If you admit “there is no way to find out for sure” then there is no way for you to be sure that God COULD NOT create ex nihilo. Your argument basically dissipates ad nihilo.
 
It seems you have just conceded that your argument that God CANNOT create ex nihilo and must create out of himself NEED NOT be correct. In order for it to be correct YOU would have to be sure of all of the above.

If you admit “there is no way to find out for sure” then there is no way for you to be sure that God COULD NOT create ex nihilo. Your argument basically dissipates ad nihilo.
I’m not sure why you think that. If we can’t decide between A and B on their own, but one assertion we make suggests A, I don’t see what the problem is if someone asserts B instead. I would simply take this discrepancy as evidence for agnosticism with regards to the issue, because “well lots of people actually believe B and you’re only pretending to believe A” isn’t really any sort of evidence at all.

I have no problem “failing to reject” your assertions for a few reasons:
Firstly, my “no ex nihilo” position is not some sort of cornerstone of my personal understanding of the world. I have no philosophical stake in the outcome.

Secondly, I am essentially playing devil’s advocate against the more traditional Christian view. In this pursuit, creating a hypothesis that cannot be rejected is a win; since it creates agnosticism where there once was certainty.

Finally, I’m not entirely sure that my “no ex nihilo” assertion does actually lead to those conclusions. In fact, the conclusions will very likely be different depending what conceptions of God you use. Its most likely that I would draw different conclusions depending on who I was talking to and what they believed about God. It was not my goal to draw out the conclusions, so as long as there isn’t some inherent contradiction in them, I don’t really care what they are.
 
Relationships exist between separate subject-objects / self-others.
We are created in the image of God - the Trinity.
All this was/is brought into being in relation to that Source,
the ultimate aim of time being growth towards the eternal holy Union
with the Father, by virtue of the Son’s incarnation and the grace of the Holy Spirit.

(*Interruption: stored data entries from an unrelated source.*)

Definition isUnauthorizedError (error : thrown) : bool := errorHasCode error 401.
Definition isForbiddenError (error : thrown) : bool := errorHasCode error 403.
Definition isNotFoundError (error : thrown) : bool := errorHasCode error 404.

(** The [type] tag of [ConnectMcpClientError]. *)
Inductive ConnectErrorType : Type :=
| invalid_url
| connection
| auth
| not_found.

Record ConnectMcpClientError : Type := {
  cerr_type : ConnectErrorType;
  cerr_error : thrown
}.

(** The [catch] block of [connectMcpClient]. *)
Definition classify (error : thrown) : ConnectMcpClientError :=
  if isUnauthorizedError error || isForbiddenError error then
    {| cerr_type := auth; cerr_error := error |}
  else if isNotFoundError error then
    {| cerr_type := not_found; cerr_error := error |}
  else
    {| cerr_type := connection; cerr_error := error |}.

(** [const withProtocol = ...] of [normalizeAndValidateUrl]. *)
Definition withProtocol (input : string) : string :=
  if negb (Js.test_http_scheme input) then "https://" ++ input else input.

(** What is thrown out of an operation of the node: a value thrown by a
    collaborator that nothing caught, or a [NodeOperationError] built
    here.  Of a [NodeOperationError] the message, the [cause] property and
    the item index of its context are kept; the constructor of the
    library leaves [cause] unset, also when it is given an error. *)
Inductive exn : Type :=
| Uncaught (e : thrown)
| NodeOperationError (message : string) (cause : option thrown)
                     (itemIndex : option nat).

Even if one can imagine that with which one is not in relation, there would be no point to it.
Just knowing about another person involves some sort of relationship.
Having information about another person, knowing facts and having ideas about them cannot compare to actually relating to that person, say as one’s spouse.
I still don’t understand how this is at all relevant. Sure, relationships exist. But you need objects in order to have relationships between objects. God has to create objects. I have pointed out problems in the concept of creating objects ex nihilo.
 
Now, I’m sure you have objections to this, since it would be a problem for free will, divince simplicity, etc, but I don’t see any immediate contradiction in asserting that we might have been created from God.
Try…

plato.stanford.edu/entries/divine-simplicity/

Especially 4 - 4.2 where the question of “…if God is identical with the property of being powerful, then he cannot share this property with Socrates…” is taken up. Notice the same issue as with being powerful arises - as you point out - with existence, as well. If God is identical with Existence Itself then he cannot share the property of existing with Socrates without - as you insist - Socrates being created “from God.” Dr. Vallicella briefly explains responses by Oppy and Miller in 4.1 and 4.2. The problem is not unsurmountable, though it is difficult to grasp.